Already working six days a week, I put together weekend events, ensuring that I would be busy on many Sundays, too. These recitals, showcases, and music parties enlivened the experience for our students and their families, but I did so many of them that I exhausted myself. I had nothing left for my own students, and I started burn out.
What did I do? I added more programming and signed another lease. Surely, the way out of my hole was to dig deeper, right?
When I think back to how broke I was and how hard I was working, I wish there was someone who could have helped me. I read lots of business books, but they didn’t really tell me how to solve some of these basic and unglamorous problems. I needed guidance, and I didn’t know where to find it.
Eventually, I changed that. Over the years, I received advice and support from a variety of mentors, paid and unpaid. I’ve found community with other entrepreneurs. These experiences have been so critically transformative that I’ve dedicated the next part of my career to supporting my fellow business owners so that they don’t have to make all of the mistakes that I did.
I spent so long carrying shame around my failure as an entrepreneur: the debt, the programs I launched that no one bought, the programs I said I was going to create but didn’t, the delusions of grandeur that spurred me to make expensive and stupid decisions. There were several times when I needed to approach friends, family, and corporations for loans so that I could pay my team (never mind that I wasn’t getting paid). It felt horrible.

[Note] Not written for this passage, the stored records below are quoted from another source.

Lemma C5_witness :
  let e := mkExecutor exampleConfig StatusWarning None twoRuns in
  let e' := @NewBackupExecutor wireJSON exampleConfig (@saveHistory wireJSON e WriteDone ∅) in
  history e' = twoRuns ∧ status e' = StatusWarning.
Proof.
  intros e e'.
  destruct (@C5_history_round_trip wireJSON wire_roundtrip exampleConfig e ∅
              (Wire.put_nat 2 +:+ Wire.put_items twoRuns) eq_refl)
    as [(Hh & Hs & _) _].
  split; [exact Hh|exact Hs].
Defined.

Lemma C9_witness :
  let w := mkWorld (mkExecutor exampleConfig StatusRunning (Some 0%nat) [])
                   [startedRecord (clock 7 5 1 100) (clock 7 5 1 101)] [] [] ∅ [] in
  let o := mkOracle false None None "" None (clock 7 5 1 400) None (clock 7 5 1 500)
                    WriteDone true (λ _, true) in
  ∃ w', @execute wireJSON 0 "backup-20240309-070501.log" o w = Some w'
        ∧ BackupExecutor_Status w' = StatusFailed
        ∧ (Summary <$> LastRun w') = Some "failed to create log file"
        ∧ invoked w' = [].
Proof.
  intros w o.
  destruct (@C9_create_failure_is_recorded wireJSON 0 "backup-20240309-070501.log" o w
              (startedRecord (clock 7 5 1 100) (clock 7 5 1 101)) eq_refl eq_refl)
    as (w' & r & He & _ & Hl & _ & _ & _ & _ & _ & Hs & _ & Hst & _ & Hi).
  exists w'. rewrite Hl. cbn. rewrite Hs. by repeat split.
Defined.

(** ** Transcript retention *)

#[global] Instance entry_le_total : Total entry_le.
Proof. intros a b. unfold entry_le. apply String.le_total. Qed.

#[global] Instance entry_le_trans : Transitive entry_le.
Proof. intros a b c. unfold entry_le. apply transitivity. Qed.

Lemma elem_of_os_ReadDir (e : DirEntry) (d : gmap string Node) :
  e ∈ os_ReadDir d ↔ ∃ node, d !! Name e = Some node ∧ e = toDirEntry (Name e, node).
Proof.
  unfold os_ReadDir. rewrite merge_sort_Permutation, list_elem_of_fmap. split.
  - intros ([k node] & -> & Hin). apply elem_of_map_to_list in Hin. by exists node.
  - intros (node & Hl & He). exists (Name e, node). split; [done|].
    by apply elem_of_map_to_list.
Qed.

What eventually led me out of this shame wasn’t the improvement in my fortunes. What came first was the sense that I wasn’t alone. I learned that other people—my peers—had done dumb things, too, and lived to tell the tale. Nothing that I was experiencing was unique or fatal, and there was hope.
As I got to know other entrepreneurs, I realized that amidst the cringe-inducing errors I was responsible for, I had done something pretty cool: I put myself out there before I was ready. I took a risk and I was willing to learn as I went along. I was in good company in this regard, too, and this basic entrepreneurial trait continues to be an important part of my story.
I’m not someone who has it all figured out. That’s not why I write, and that’s not why I mentor others. Rather, I’m someone who knows that I don’t have to have it all figured out before I share what I’ve learned and what I see, and neither do you. I did everything wrong, and I survived—and so can you. It doesn’t diminish what we have to offer; indeed, what we uncover from our painful and difficult experiences might just enhance it and lead us in new directions. That’s what’s happened for me, and it’s why I do what I do.